▸ Extracted entries:
(** The ten calibration bins cut the unit interval without gap or overlap:
    every calibrated probability, the end points included, falls into exactly one
    bin. *)
Theorem ece_bins_partition (p : prediction) (Hp : in01 (Prediction.p_star p) = true) :
  exists b, 0 <= b < ECE_BINS /\ in_bin ECE_BINS b p = true /\
    forall b', 0 <= b' < ECE_BINS -> in_bin ECE_BINS b' p = true -> b' = b.
Proof.
  set (s := Prediction.p_star p) in *. unfold ECE_BINS.
  assert (is_nan s = false) as Hnan by by apply in01_not_nan.
  assert (forall k : nat, (k <= 10)%nat ->
    (exists b, 0 <= b < Z.of_nat k /\ (int_quot b 10 <=? s)%F = true /\ (s <? int_quot (b + 1) 10)%F = true)
    \/ (int_quot (Z.of_nat k) 10 <=? s)%F = true) as Hscan.
  { induction k as [|k IH]; intros Hk; [right; by apply andb_true_iff in Hp as [? _]|].
    destruct IH as [(b & ? & ? & ?)|Hlo]; [lia|left; exists b; split_and!; try done; lia|].
    destruct (s <? int_quot (Z.of_nat (S k)) 10)%F eqn:E.
    - left. exists (Z.of_nat k). split_and!; [lia|lia|done|].
      by replace (Z.of_nat k + 1) with (Z.of_nat (S k)) by lia.
    - right. apply not_flt_fle; [done| |done].
      assert (0 <= Z.of_nat (S k) <= 10) as Hr by lia.
      apply in01_not_nan, int_quot_in01; lia. }
  assert (forall b b', 0 <= b < 10 -> 0 <= b' < 10 -> in_bin 10 b p = true -> in_bin 10 b' p = true -> b' <= b) as Hle.
  { intros b b' Hb Hb' [_ Hhi]%in_bin_bounds [Hlo _]%in_bin_bounds; [|lia..].
    destruct Hhi as [Hhi| ->]; [|lia]. destruct (Z.le_gt_cases b' b) as [|Hgt]; [done|]. exfalso.
    assert (int_quot (b + 1) 10 <=? int_quot b' 10 = true)%F as Hm by (apply bin_edge_mono; lia).
    pose proof (fle_trans _ _ _ Hm Hlo) as Ht. by rewrite (flt_not_fle _ _ Hhi) in Ht. }
  assert (exists b, 0 <= b < 10 /\ in_bin 10 b p = true) as (b & Hb & Hin).
  { destruct (Hscan 10%nat) as [(b & Hb & Hlo & Hhi)|Htop]; [lia| |].
    - exists b. split; [lia|]. unfold in_bin. fold s. by rewrite Hlo, Hhi.
    - exists 9. split; [lia|]. unfold in_bin. fold s. apply orb_true_iff. right.
      apply andb_true_iff. split; [done|]. change (int_quot (9 + 1) 10) with f1.
      change (int_quot (Z.of_nat 10) 10) with f1 in Htop. apply andb_true_iff in Hp as [_ Hhi].
      by apply feq_fle. }
  exists b. split_and!; [lia|lia|done|]. intros b' Hb' Hin'.
  apply Z.le_antisymm; by apply Hle.
Qed.
(* ===== verification/Artifacts.v ===== *)
(** * The model-artifact store

    [ml/artifacts.py]: the [model_artifact] table as a list of rows in insertion
    order, with the statements of [PgModelStore] as operations on it.  A
    transaction that raises leaves the table as it was.  The table's constraints
    (migration 0003) are part of an insert: the kind check and the partial unique
    index on the active rows. *)

From S2P Require Import Prelude PyFloat PyStr PyJson.
From Stdlib Require Import ZArith Lia.

#[local] Open Scope string_scope.
#[local] Open Scope list_scope.
#[local] Open Scope Z_scope.

Definition KIND_GBM : string := "gbm".
Definition KIND_CALIB : string := "calib".

Module ArtifactSpec.
Record t := mk {
  kind : string;
  project_id : option Z;
  version : string;
  feature_schema_ver : Z;
  blob : json;
  n_events : Z;
  metrics : list (string * json)
}.
End ArtifactSpec.
Abbreviation spec := ArtifactSpec.t.

Module ArtifactRecord.
Record t := mk { model_id : Z; body : ArtifactSpec.t; is_active : bool; trained_at : Z }.
End ArtifactRecord.
Abbreviation record := ArtifactRecord.t.
Import ArtifactRecord (model_id, body, is_active, trained_at).

(** The table and its identity sequence. *)
Record table := mk_table { trows : list record; next_id : Z }.
Definition empty_table : table := mk_table [] 1.

Definition UniqueViolation : pyexn := OtherError "UniqueViolation".
Definition CheckViolation : pyexn := OtherError "CheckViolation".

(** The expression of the unique index: [(kind, COALESCE(project_id, -1))]. *)
Definition index_key (s : spec) : string * Z :=
  (ArtifactSpec.kind s, default (-1) (ArtifactSpec.project_id s)).

Definition conflicts (s : spec) (r : record) : bool :=
  is_active r && bool_decide (index_key (body r) = index_key s).

(** [_insert]; [now] is the column default [now()] of the transaction. *)
Definition _insert (t : table) (now : Z) (s : spec) (active : bool) : result (table * Z) :=
  if bool_decide (ArtifactSpec.kind s = KIND_GBM \/ ArtifactSpec.kind s = KIND_CALIB) then
    if active && existsb (conflicts s) (trows t) then Raise UniqueViolation
    else Ok (mk_table (trows t ++ [ArtifactRecord.mk (next_id t) s active now]) (next_id t + 1), next_id t)
  else Raise CheckViolation.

▸ What is needed: Write down again the exact lines running from the beginning of the data to the line containing "(exists b, 0 <= b < Z.of_nat", with both ends included.

▸ Task response:
(** The ten calibration bins cut the unit interval without gap or overlap:
    every calibrated probability, the end points included, falls into exactly one
    bin. *)
Theorem ece_bins_partition (p : prediction) (Hp : in01 (Prediction.p_star p) = true) :
  exists b, 0 <= b < ECE_BINS /\ in_bin ECE_BINS b p = true /\
    forall b', 0 <= b' < ECE_BINS -> in_bin ECE_BINS b' p = true -> b' = b.
Proof.
  set (s := Prediction.p_star p) in *. unfold ECE_BINS.
  assert (is_nan s = false) as Hnan by by apply in01_not_nan.
  assert (forall k : nat, (k <= 10)%nat ->
    (exists b, 0 <= b < Z.of_nat k /\ (int_quot b 10 <=? s)%F = true /\ (s <? int_quot (b + 1) 10)%F = true)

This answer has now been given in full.